┏━━

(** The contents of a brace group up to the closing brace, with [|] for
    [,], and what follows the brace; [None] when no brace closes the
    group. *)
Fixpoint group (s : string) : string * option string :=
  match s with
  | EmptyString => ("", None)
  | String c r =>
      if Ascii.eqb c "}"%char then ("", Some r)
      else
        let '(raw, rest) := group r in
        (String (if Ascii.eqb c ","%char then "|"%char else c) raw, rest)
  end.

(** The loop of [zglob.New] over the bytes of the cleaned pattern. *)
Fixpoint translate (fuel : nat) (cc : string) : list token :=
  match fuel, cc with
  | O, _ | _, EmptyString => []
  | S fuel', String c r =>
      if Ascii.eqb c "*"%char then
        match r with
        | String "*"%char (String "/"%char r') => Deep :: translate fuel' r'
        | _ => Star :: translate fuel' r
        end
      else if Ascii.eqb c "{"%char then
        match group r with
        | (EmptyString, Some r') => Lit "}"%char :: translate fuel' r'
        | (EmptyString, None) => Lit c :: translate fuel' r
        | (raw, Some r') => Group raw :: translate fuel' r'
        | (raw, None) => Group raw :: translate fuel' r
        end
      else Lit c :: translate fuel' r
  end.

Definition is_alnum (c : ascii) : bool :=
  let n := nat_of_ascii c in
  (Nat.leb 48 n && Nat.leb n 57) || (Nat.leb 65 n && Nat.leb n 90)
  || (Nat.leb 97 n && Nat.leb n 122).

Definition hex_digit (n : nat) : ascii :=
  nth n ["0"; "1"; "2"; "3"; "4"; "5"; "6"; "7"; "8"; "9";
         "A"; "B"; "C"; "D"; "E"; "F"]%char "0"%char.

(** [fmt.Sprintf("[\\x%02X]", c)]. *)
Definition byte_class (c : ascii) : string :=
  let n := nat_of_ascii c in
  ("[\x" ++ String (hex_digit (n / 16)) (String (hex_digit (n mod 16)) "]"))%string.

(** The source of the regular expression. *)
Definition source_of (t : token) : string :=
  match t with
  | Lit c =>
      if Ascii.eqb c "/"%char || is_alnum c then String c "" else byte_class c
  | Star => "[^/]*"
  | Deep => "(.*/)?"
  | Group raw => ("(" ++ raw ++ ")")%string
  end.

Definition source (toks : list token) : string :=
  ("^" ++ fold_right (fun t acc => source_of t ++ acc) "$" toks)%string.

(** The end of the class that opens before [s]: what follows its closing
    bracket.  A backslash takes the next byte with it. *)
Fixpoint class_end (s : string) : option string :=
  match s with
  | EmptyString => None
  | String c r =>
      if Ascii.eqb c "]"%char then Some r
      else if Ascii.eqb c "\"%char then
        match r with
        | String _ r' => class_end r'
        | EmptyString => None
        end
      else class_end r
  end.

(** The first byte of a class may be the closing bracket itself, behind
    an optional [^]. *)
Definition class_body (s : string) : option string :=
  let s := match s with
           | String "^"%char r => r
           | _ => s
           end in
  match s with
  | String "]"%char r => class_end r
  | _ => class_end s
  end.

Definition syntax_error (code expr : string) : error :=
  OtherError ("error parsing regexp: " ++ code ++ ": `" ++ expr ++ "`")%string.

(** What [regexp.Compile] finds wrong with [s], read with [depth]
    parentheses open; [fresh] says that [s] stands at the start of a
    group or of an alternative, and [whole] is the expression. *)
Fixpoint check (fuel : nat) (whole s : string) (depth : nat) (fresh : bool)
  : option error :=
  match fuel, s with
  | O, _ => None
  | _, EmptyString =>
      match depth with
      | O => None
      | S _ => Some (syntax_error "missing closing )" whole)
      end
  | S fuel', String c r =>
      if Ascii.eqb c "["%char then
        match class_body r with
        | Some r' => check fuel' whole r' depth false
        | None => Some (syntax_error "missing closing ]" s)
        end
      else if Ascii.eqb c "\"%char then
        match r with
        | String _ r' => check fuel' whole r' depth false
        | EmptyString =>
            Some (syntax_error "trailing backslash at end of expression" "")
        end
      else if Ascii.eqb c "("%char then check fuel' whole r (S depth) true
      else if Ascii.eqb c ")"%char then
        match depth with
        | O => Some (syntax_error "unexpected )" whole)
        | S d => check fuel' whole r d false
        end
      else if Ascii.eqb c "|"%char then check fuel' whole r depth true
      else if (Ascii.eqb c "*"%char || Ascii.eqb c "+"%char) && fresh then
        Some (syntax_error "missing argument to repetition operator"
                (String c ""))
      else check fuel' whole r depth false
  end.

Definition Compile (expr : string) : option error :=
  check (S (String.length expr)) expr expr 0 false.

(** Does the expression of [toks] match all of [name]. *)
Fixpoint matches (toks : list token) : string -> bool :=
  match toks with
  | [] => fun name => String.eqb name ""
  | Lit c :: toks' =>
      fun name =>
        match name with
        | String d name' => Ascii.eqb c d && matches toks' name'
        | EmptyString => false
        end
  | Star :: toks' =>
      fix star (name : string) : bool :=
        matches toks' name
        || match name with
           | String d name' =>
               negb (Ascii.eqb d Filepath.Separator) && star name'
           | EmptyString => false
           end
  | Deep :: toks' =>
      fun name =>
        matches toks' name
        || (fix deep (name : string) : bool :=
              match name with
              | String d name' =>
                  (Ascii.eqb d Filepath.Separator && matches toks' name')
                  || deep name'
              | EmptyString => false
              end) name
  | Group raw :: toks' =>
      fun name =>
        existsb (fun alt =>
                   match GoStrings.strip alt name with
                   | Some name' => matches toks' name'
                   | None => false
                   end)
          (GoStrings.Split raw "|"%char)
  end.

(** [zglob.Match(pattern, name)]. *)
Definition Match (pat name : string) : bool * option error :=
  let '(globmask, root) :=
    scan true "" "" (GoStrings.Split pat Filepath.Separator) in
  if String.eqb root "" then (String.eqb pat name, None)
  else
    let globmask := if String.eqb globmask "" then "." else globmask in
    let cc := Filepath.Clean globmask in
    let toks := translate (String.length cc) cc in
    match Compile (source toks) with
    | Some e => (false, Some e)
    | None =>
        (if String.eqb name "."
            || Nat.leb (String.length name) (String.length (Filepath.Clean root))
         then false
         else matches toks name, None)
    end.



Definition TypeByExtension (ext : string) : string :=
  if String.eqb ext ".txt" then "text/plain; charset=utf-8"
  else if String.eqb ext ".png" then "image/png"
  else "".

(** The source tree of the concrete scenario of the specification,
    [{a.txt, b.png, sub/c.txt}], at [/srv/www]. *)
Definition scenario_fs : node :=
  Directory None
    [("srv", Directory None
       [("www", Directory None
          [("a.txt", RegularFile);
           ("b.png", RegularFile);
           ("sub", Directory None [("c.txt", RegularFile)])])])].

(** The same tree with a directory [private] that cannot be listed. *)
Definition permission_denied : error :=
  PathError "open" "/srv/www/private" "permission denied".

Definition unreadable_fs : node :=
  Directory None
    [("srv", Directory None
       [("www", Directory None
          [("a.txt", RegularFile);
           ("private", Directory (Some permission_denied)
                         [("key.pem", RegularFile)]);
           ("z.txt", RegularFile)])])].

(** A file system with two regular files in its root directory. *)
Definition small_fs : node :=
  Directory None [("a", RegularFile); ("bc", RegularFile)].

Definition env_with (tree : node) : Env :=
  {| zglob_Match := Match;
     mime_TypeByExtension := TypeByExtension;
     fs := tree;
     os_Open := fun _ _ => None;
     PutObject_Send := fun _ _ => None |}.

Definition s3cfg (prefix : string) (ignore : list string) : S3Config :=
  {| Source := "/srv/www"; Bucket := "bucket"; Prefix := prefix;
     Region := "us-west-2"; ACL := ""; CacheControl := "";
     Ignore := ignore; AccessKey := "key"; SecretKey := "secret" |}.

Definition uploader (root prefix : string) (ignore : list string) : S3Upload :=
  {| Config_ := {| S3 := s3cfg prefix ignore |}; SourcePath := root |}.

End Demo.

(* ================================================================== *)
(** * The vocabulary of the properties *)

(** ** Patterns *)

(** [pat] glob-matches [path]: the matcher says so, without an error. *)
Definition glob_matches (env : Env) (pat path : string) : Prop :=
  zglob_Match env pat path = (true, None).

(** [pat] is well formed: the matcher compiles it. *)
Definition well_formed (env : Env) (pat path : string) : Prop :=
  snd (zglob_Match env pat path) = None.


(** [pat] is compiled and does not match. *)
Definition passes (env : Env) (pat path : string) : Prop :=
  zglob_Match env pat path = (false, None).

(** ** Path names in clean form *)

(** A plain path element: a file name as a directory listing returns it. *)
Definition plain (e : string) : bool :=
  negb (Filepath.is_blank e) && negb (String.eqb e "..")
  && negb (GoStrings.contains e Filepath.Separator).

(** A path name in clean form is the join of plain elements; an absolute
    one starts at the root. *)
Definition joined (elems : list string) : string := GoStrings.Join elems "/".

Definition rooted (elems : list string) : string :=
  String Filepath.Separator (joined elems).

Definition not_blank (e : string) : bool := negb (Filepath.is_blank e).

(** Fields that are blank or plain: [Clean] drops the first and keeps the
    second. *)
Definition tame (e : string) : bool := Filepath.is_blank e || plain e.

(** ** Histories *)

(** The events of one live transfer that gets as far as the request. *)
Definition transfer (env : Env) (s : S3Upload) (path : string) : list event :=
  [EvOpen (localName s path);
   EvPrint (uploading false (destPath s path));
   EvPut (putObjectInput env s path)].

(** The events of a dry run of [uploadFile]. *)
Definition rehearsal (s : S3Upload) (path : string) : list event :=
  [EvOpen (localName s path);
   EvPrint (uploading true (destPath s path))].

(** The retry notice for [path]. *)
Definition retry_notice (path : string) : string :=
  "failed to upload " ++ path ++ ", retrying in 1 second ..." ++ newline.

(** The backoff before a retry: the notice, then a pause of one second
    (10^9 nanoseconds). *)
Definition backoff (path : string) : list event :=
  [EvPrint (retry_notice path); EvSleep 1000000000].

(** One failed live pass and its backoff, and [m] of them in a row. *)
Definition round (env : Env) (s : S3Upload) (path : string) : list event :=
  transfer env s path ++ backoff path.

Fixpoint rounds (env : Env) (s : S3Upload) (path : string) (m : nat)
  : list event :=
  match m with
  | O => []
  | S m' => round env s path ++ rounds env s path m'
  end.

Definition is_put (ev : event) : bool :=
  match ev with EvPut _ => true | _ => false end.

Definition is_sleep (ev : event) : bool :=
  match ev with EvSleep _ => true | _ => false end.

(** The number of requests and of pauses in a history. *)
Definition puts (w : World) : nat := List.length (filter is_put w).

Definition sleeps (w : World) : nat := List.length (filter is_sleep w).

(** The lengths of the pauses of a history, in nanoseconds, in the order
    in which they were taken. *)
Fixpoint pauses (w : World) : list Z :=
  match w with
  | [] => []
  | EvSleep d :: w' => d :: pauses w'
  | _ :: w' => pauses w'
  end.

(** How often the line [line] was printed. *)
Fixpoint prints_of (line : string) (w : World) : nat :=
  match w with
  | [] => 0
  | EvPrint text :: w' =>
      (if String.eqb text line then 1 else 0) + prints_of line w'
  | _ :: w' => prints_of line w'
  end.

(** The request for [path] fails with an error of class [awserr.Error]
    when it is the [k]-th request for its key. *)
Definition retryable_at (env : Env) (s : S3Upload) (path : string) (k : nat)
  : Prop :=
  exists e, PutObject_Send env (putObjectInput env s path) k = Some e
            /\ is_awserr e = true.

┗━━

:: TASK REQUIREMENTS ::
Extract exactly and only the lines above from the line containing "(** [pat] is well" through the line containing "one starts at the root. *)", both end lines included.

:: RESULT BELOW ::
(** [pat] is well formed: the matcher compiles it. *)
Definition well_formed (env : Env) (pat path : string) : Prop :=
  snd (zglob_Match env pat path) = None.


(** [pat] is compiled and does not match. *)
Definition passes (env : Env) (pat path : string) : Prop :=
  zglob_Match env pat path = (false, None).

(** ** Path names in clean form *)

(** A plain path element: a file name as a directory listing returns it. *)
Definition plain (e : string) : bool :=
  negb (Filepath.is_blank e) && negb (String.eqb e "..")
  && negb (GoStrings.contains e Filepath.Separator).

(** A path name in clean form is the join of plain elements; an absolute
    one starts at the root. *)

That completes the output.